GOAL OF THE EXERCISE — Only the lines below starting at the one containing "andb_false_iff. unfold fits_int64." and ending at the one containing "Lemma choose_table_nonempty (names" belong in the answer, each copied exactly.

#### DATASET RECORDS

(** A page so far out that its offset is no 64-bit integer: the page
    statement is refused and the query fails, after the count was taken. *)
Lemma list_beyond_int64_fails `{U : Utils} (cached : option string)
    (db : Database) (table : string) (t : Table) (args : ListArgs) :
  resolve_table cached db = Some table ->
  prepare db table (page_statement_columns args) = ret t ->
  2 ^ 63 <= offset_of args \/ 2 ^ 63 <= pageSize_of args
  \/ pageSize_of args <= - 2 ^ 63 ->
  list_from cached db args = throw SqlError.
Proof.
  intros Htable Hprep Hout.
  assert (Hcount : prepare db table
                     (where_columns
                        (buildWhereClause (q_of args) (category_of args)))
                   = ret t).
  { apply (prepare_subset db table (page_statement_columns args)); [|exact Hprep].
    unfold page_statement_columns. intros c Hc.
    apply in_or_app. right. apply in_or_app. now left. }
  unfold list_from. rewrite Htable. cbn zeta.
  rewrite Hcount. cbn [bind ret].
  unfold page_statement_columns in Hprep. rewrite Hprep. cbn [bind ret].
  assert (Hfits : (fits_int64 (pageSize_of args)
                   && fits_int64 (offset_of args))%bool = false).
  { apply andb_false_iff. unfold fits_int64.
    destruct Hout as [H|[H|H]]; [right | left | left];
      apply andb_false_iff.
    - right. apply Z.ltb_ge. exact H.
    - right. apply Z.ltb_ge. exact H.
    - left. apply Z.ltb_ge. exact H. }
  now rewrite Hfits.
Qed.









Lemma choose_table_nonempty (names : list string) (t : string) :
  choose_table names = Some t -> t <> "".
Proof.
  unfold choose_table.
  destruct (includes names "skills"); [intros [= <-]; discriminate|].
  destruct (includes names "skill"); [intros [= <-]; discriminate|].
  destruct names as [|first rest]; [discriminate|].
  destruct (truthy (JStr first)) eqn:Ht; [|discriminate].
  intros [= <-]. simpl in Ht. apply negb_true_iff, String.eqb_neq in Ht.
  exact Ht.
Qed.

(** What every load leaves behind: a consistent store, in which the
    dataset it resolved to, if any, is the cached one. *)
Definition settled (outcome : Store * Result Database) : Prop :=
  consistent (fst outcome)
  /\ forall db, snd outcome = ret db -> cachedDb (fst outcome) = Some db.

Lemma consistent_with_meta (st : Store) (m : Meta) :
  consistent st -> consistent (with_meta st m).
Proof. exact (fun H => H). Qed.

Lemma consistent_with_loading (st : Store) (p : option Pending) (n : nat) :
  consistent st -> consistent (with_loading st p n).
Proof. exact (fun H => H). Qed.

Lemma failed_load_settled (st : Store) (e : Error) :
  consistent st -> settled (st, throw e).
Proof. intros H. split; [exact H | discriminate]. Qed.

Lemma buildDbFromBuffer_settled (w : World) (buffer : list Z)
    (meta : MetaPatch) (st : Store) :
  consistent st -> settled (buildDbFromBuffer w buffer meta st).
Proof.
  intros H. unfold buildDbFromBuffer.
  destruct (sqlite_open w buffer) as [db|];
    [|now apply failed_load_settled].
  destruct (selectTableName db) as [table|] eqn:Hsel;
    [|now apply failed_load_settled].
  split.
  - unfold consistent. cbn. exists table. now split.
  - cbn. intros db' [= <-]. reflexivity.
Qed.

Lemma loadLocalDb_settled (w : World) (dbPath : string) (now : Z) (st : Store) :
  consistent st -> settled (loadLocalDb w dbPath now st).
Proof.
  intros H. unfold loadLocalDb.
  destruct (stat w dbPath) as [mtime|]; [|now apply failed_load_settled].
  destruct (unchanged_file st dbPath mtime) as [db|] eqn:Hsame.
  - split; [exact H|]. cbn. intros db' [= <-].
    unfold unchanged_file in Hsame.
    destruct (cachedDb st) as [db'|]; [|discriminate].
    destruct (_ && _)%bool; [|discriminate]. congruence.
  - destruct (readFile w dbPath) as [buffer|];
      [|now apply failed_load_settled].
    now apply buildDbFromBuffer_settled.
Qed.

Lemma download_settled (w : World) (dbUrl : string) (now : Z) (st : Store) :
  consistent st -> settled (download w dbUrl now st).
Proof.
  intros H. unfold download.
  destruct (fetch w dbUrl plain_get) as [response|];
    [|now apply failed_load_settled].
  destruct (negb (ok response)); [now apply failed_load_settled|].
  now apply buildDbFromBuffer_settled.
Qed.

Lemma loadRemoteDb_settled (w : World) (dbUrl : string) (now : Z) (st : Store) :
  consistent st -> settled (loadRemoteDb w dbUrl now st).
Proof.
  intros H. unfold loadRemoteDb.
  destruct (cachedDb st) as [db|] eqn:Hdb; [|now apply download_settled].
  destruct (source (cachedMeta st) =? dbUrl)%string;
    [|now apply download_settled].
  destruct (snd (revalidateRemoteDb w dbUrl (cachedMeta st)))
    as [error|[meta|buffer meta]].
  - cbn [cachedDb with_meta]. rewrite Hdb.
    split; [exact H|]. cbn. intros db' [= <-]. exact Hdb.
  - split; [exact H|]. cbn. intros db' [= <-]. exact Hdb.
  - now apply buildDbFromBuffer_settled.
Qed.

Lemma complete_settled (w : World) (p : Pending) (done : Z) (st : Store) :
  consistent st -> settled (complete w p done st).
Proof.
  intros H. unfold complete.
  assert (Hload : settled (run_load w p done st)).
  { unfold run_load. destruct (type (load_source p));
      [now apply loadLocalDb_settled | now apply loadRemoteDb_settled]. }
  destruct (run_load w p done st) as [st' outcome]. exact Hload.
Qed.

Lemma getDb_consistent (cfg : Config) (now : Z) (st : Store) :
  consistent st -> consistent (fst (getDb cfg now st)).
Proof.
  intros H. unfold getDb.
  destruct (cachedDb st) eqn:Hdb, (needsCheck cfg now st),
    (loadingPromise st); exact H.
Qed.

########

ANSWER TO THE EXERCISE —
  { apply andb_false_iff. unfold fits_int64.
    destruct Hout as [H|[H|H]]; [right | left | left];
      apply andb_false_iff.
    - right. apply Z.ltb_ge. exact H.
    - right. apply Z.ltb_ge. exact H.
    - left. apply Z.ltb_ge. exact H. }
  now rewrite Hfits.
Qed.









Lemma choose_table_nonempty (names : list string) (t : string) :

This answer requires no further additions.